(** With enough fuel the digits spell the number. *)
Lemma digits_value (fuel : nat) (n : Z) :
  0 <= n < 2 ^ Z.of_nat fuel -> valueOf (digits fuel n) = n.
Proof.
  revert n. induction fuel as [| fuel IH]; intros n Hn.
  - change (2 ^ Z.of_nat 0) with 1 in Hn. replace n with 0 by lia. reflexivity.
  - cbn [digits]. rewrite Nat2Z.inj_succ, Z.pow_succ_r in Hn by lia.
    destruct (Z.ltb_spec n 10).
    + unfold valueOf; cbn [fold_left]. rewrite Z2N.id by lia. lia.
    + rewrite valueOf_snoc, IH.
      * rewrite Z2N.id by (pose proof (Z.mod_pos_bound n 10); lia).
        pose proof (Z.div_mod n 10). lia.
      * split; [apply Z.div_pos; lia | apply Z.div_lt_upper_bound; lia].
Qed.

Lemma ofNat_value (n : Z) : 0 <= n -> valueOf (ofNat n) = n.
Proof.
  intros Hn. unfold ofNat. apply digits_value. split; [assumption |].
  destruct (Z.eq_dec n 0) as [-> | ?]; [reflexivity | apply ofNat_fuel; lia].
Qed.

Lemma marker_inj (a b : Z) : 0 <= a -> 0 <= b -> marker a = marker b -> a = b.
Proof.
  intros Ha Hb. unfold marker. rewrite !ofInt_nonneg by assumption.
  intros E. apply (app_inv_head (8230%N :: u16 " (+")), app_inv_tail in E.
  now rewrite <- (ofNat_value a), <- (ofNat_value b), E.
Qed.

(** The only count that the marker spells with as many characters as it
    counts is 13. *)
Lemma marker_self_count (x : Z) : 1 <= x -> len (marker x) = x -> x = 13.
Proof.
  intros Hx. rewrite len_marker, ofInt_nonneg by lia.
  set (k := len (ofNat x)). intros Hk.
  assert (Hlow : forall j, 0 <= j -> 10 ^ j <= x -> j + 1 <= k).
  { intros j Hj Hp. apply digits_len_lower; [assumption | assumption |].
    apply ofNat_fuel; lia. }
  assert (Hup : forall j, 1 <= j -> x < 10 ^ j -> k <= j).
  { intros j Hj Hp. apply digits_len_upper; [assumption | lia]. }
  pose proof (Hlow 0 ltac:(lia) ltac:(change (10 ^ 0) with 1; lia)) as Hk1.
  destruct (Z.eq_dec k 1) as [E1 | N1].
  { pose proof (Hlow 1 ltac:(lia) ltac:(change (10 ^ 1) with 10; lia)). lia. }
  destruct (Z.eq_dec k 2) as [E2 | N2]; [lia | exfalso].
  assert (Hge : 10 ^ (k - 1) <= x).
  { destruct (Z.lt_ge_cases x (10 ^ (k - 1))) as [Hlt | ?]; [| assumption].
    pose proof (Hup (k - 1) ltac:(lia) Hlt). lia. }
  assert (Hpow : 10 ^ (k - 1) = 10 * 10 ^ (k - 2)).
  { rewrite <- Z.pow_succ_r by lia. f_equal. lia. }
  pose proof (pow10_ge_succ (k - 2) ltac:(lia)). lia.
Qed.

(** A cut string survives a second pass only if exactly 13 units were
    elided. *)
Lemma truncateStrings_str_idem_inv (s : jstring) (n : Z) :
  0 < n -> n < len s ->
  truncateStrings (truncateStrings (JStr s) n) n = truncateStrings (JStr s) n ->
  len s = n + 13.
Proof.
  intros Hn Hs.
  rewrite truncateStrings_twice_str, truncateStrings_str_long by assumption.
  intros E. injection E as E. apply app_inv_head in E.
  pose proof (len_marker (len s - n)) as Hm.
  pose proof (len_nonneg (ofInt (len s - n))).
  apply marker_inj in E; [| lia | lia].
  pose proof (marker_self_count (len s - n) ltac:(lia) E). lia.
Qed.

● ● ● ●

Your answer should consist of the lines from the line with "proof (Hlow 1" to the line with "pose proof (Hup" above, repeated exactly, both ends included.

  { pose proof (Hlow 1 ltac:(lia) ltac:(change (10 ^ 1) with 10; lia)). lia. }
  destruct (Z.eq_dec k 2) as [E2 | N2]; [lia | exfalso].
  assert (Hge : 10 ^ (k - 1) <= x).
  { destruct (Z.lt_ge_cases x (10 ^ (k - 1))) as [Hlt | ?]; [| assumption].
    pose proof (Hup (k - 1) ltac:(lia) Hlt). lia. }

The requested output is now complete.